[[ RECORDS SHOWN, beginning ]]

(** [struct cfs_rq].  [tasks_timeline] is the in-order sequence of the rb-tree, so
    [rb_leftmost] is its head and [rb_next] the following element. *)
Record cfs_rq := mk_cfs {
  cfs_weight : Z;  (* load.weight *)
  cfs_inv_weight : Z;  (* load.inv_weight *)
  cfs_nr_running : Z;
  h_nr_running : Z;
  exec_clock : Z;
  min_vruntime : Z;
  tasks_timeline : list se_id;
  curr : option se_id;
  buddy_next : option se_id;
  buddy_last : option se_id;
  buddy_skip : option se_id;
  runnable_load_avg : Z;
  blocked_load_avg : Z;
  decay_counter : Z;
  removed_load : Z;
  last_decay : Z;
  tg_runnable_contrib : Z;
  tg_usage_contrib : Z;
  tg_load_contrib : Z;
  cfs_cpu : Z;  (* the CPU of rq *)
  cfs_tg : Z;
  on_list : Z;
  h_load : Z;
}.
#[export] Instance eta_cfs_rq : Eta cfs_rq := fun r =>
  {| cfs_weight := cfs_weight r;
     cfs_inv_weight := cfs_inv_weight r;
     cfs_nr_running := cfs_nr_running r;
     h_nr_running := h_nr_running r;
     exec_clock := exec_clock r;
     min_vruntime := min_vruntime r;
     tasks_timeline := tasks_timeline r;
     curr := curr r;
     buddy_next := buddy_next r;
     buddy_last := buddy_last r;
     buddy_skip := buddy_skip r;
     runnable_load_avg := runnable_load_avg r;
     blocked_load_avg := blocked_load_avg r;
     decay_counter := decay_counter r;
     removed_load := removed_load r;
     last_decay := last_decay r;
     tg_runnable_contrib := tg_runnable_contrib r;
     tg_usage_contrib := tg_usage_contrib r;
     tg_load_contrib := tg_load_contrib r;
     cfs_cpu := cfs_cpu r;
     cfs_tg := cfs_tg r;
     on_list := on_list r;
     h_load := h_load r |}.
(** C32. However CPUs boot, and whether they boot again after being unplugged, the sibling masks
    say what the MPIDRs say: the CPUs that have booted are partitioned into clusters by
    [core_sibling] and, within them, into cores by [thread_sibling]; a CPU that has not booted
    is in no mask, so that the masks of different CPUs always agree. *)
Theorem siblings_from_mpidr nodes l :
  multiprocessor -> clocked nodes -> (forall c, c ∈ l -> c ∈ cpus_of possible) ->
  exists t, boot_cpus mpidr l (init_cpu_topology nodes arm_start) = Some t /\
  forall c y, c ∈ cpus_of possible ->
    (cpumask_test_cpu y (core_sibling (cpu_topology t c)) = true <->
     c ∈ l /\ y ∈ l /\ socket_of (mpidr c) = socket_of (mpidr y)) /\
    (cpumask_test_cpu y (thread_sibling (cpu_topology t c)) = true <->
     c ∈ l /\ y ∈ l /\ socket_of (mpidr c) = socket_of (mpidr y) /\ core_of (mpidr c) = core_of (mpidr y)).
Proof.
  intros Hm Hn Hl.
  destruct (boot_cpus_ok l [] _ Hm ltac:(intros c Hc; by apply elem_of_nil in Hc) Hl (booted_none nodes Hn))
    as (t & D & E & [L _ _] & HD).
  assert (HD' : forall c, c ∈ D <-> c ∈ l) by (intros c; rewrite HD, elem_of_nil; tauto).
  exists t. split; [done|]. intros c y Hc. rewrite (le_core _ _ L), (le_thread _ _ L), !HD' by done. done.
Qed.

(** C34. Computing power is never zero nor far from the middle: with clocks of 16 MHz or more,
    reading the device tree and booting CPUs never divides by zero, and gives each CPU a scale
    between 1 and 1583, so that its power is not rounded to zero and counts for at most two
    CPUs of the default power 1024. *)
Theorem cpu_scale_bounds nodes l :
  multiprocessor -> clocked nodes -> (forall c, c ∈ l -> c ∈ cpus_of possible) ->
  exists t, boot_cpus mpidr l (init_cpu_topology nodes arm_start) = Some t /\
  forall c, c ∈ cpus_of possible -> 0 < power_scale t c <= 1583.
Proof.
  intros Hm Hn Hl.
  destruct (boot_cpus_ok l [] _ Hm ltac:(intros c Hc; by apply elem_of_nil in Hc) Hl (booted_none nodes Hn))
    as (t & D & E & [_ _ S] & _).
  by exists t.
Qed.
End arm.

(** * Two clusters

    Big CPUs 0 to 3 and LITTLE CPUs 4 to 7, in clusters 0 and 1. *)

#[local] Instance : Config := big_LITTLE_MP.

Definition sample_mpidr (c : Z) : Z := Z.lor MPIDR_SMP_VALUE (if c <? 4 then Z.land c 3 else Z.lor 256 (Z.land c 3)).
Definition dt_node (kind : string) (clock reg : Z) : dt_cpu := mk_dt_cpu (String.eqb kind) (Some clock) (Some reg).
Definition dt_board (big little : Z) : list dt_cpu :=
  (dt_node "arm,cortex-a15" big <$> [0; 1; 2; 3]) ++ (dt_node "arm,cortex-a7" little <$> [256; 257; 258; 259]).
Definition board_topo (big little : Z) : option arm_topo :=
  boot_cpus 255 sample_mpidr [0; 1; 4; 5; 6; 1] (init_cpu_topology 255 (dt_board big little) (arm_start)).

Lemma sample_multiprocessor : multiprocessor sample_mpidr.
Proof.
  intros c. unfold sample_mpidr. apply Z.bits_inj'. intros n Hn.
  assert (E : forall m, 0 <= m < 2 ^ 30 -> Z.land (Z.lor MPIDR_SMP_VALUE m) MPIDR_SMP_BITMASK = MPIDR_SMP_VALUE).
  { intros m Hm. apply Z.bits_inj'. intros i Hi. rewrite Z.land_spec, Z.lor_spec.
    unfold MPIDR_SMP_VALUE, MPIDR_SMP_BITMASK. rewrite !Z.shiftl_spec by done.
    destruct (decide (i < 30)); [rewrite !(Z.testbit_neg_r _ (i - 30)) by lia; by rewrite andb_false_r|].
    assert (Em : Z.testbit m i = false)
      by (rewrite <- (Z.mod_small m (2 ^ 30)) by done; apply Z.mod_pow2_bits_high; lia).
    rewrite Em, orb_false_r. by rewrite <- Z.land_spec. }
  rewrite E; [done|]. assert (R : 0 <= Z.land c 3 < 4).
  { change 3 with (Z.ones 2). rewrite Z.land_ones by done. apply Z.mod_pos_bound. done. }
  destruct (c <? 4); [lia|].
  assert (Hc : Z.land c 3 = 0 \/ Z.land c 3 = 1 \/ Z.land c 3 = 2 \/ Z.land c 3 = 3) by lia.
  by destruct Hc as [->|[->|[->| ->]]].
Qed.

[[ RECORDS SHOWN, end ]]

TASK TO COMPLETE: Which lines of the data contain the word "unfold"? Copy each one.

RESULT OF THIS TASK:
  intros c. unfold sample_mpidr. apply Z.bits_inj'. intros n Hn.
    unfold MPIDR_SMP_VALUE, MPIDR_SMP_BITMASK. rewrite !Z.shiftl_spec by done.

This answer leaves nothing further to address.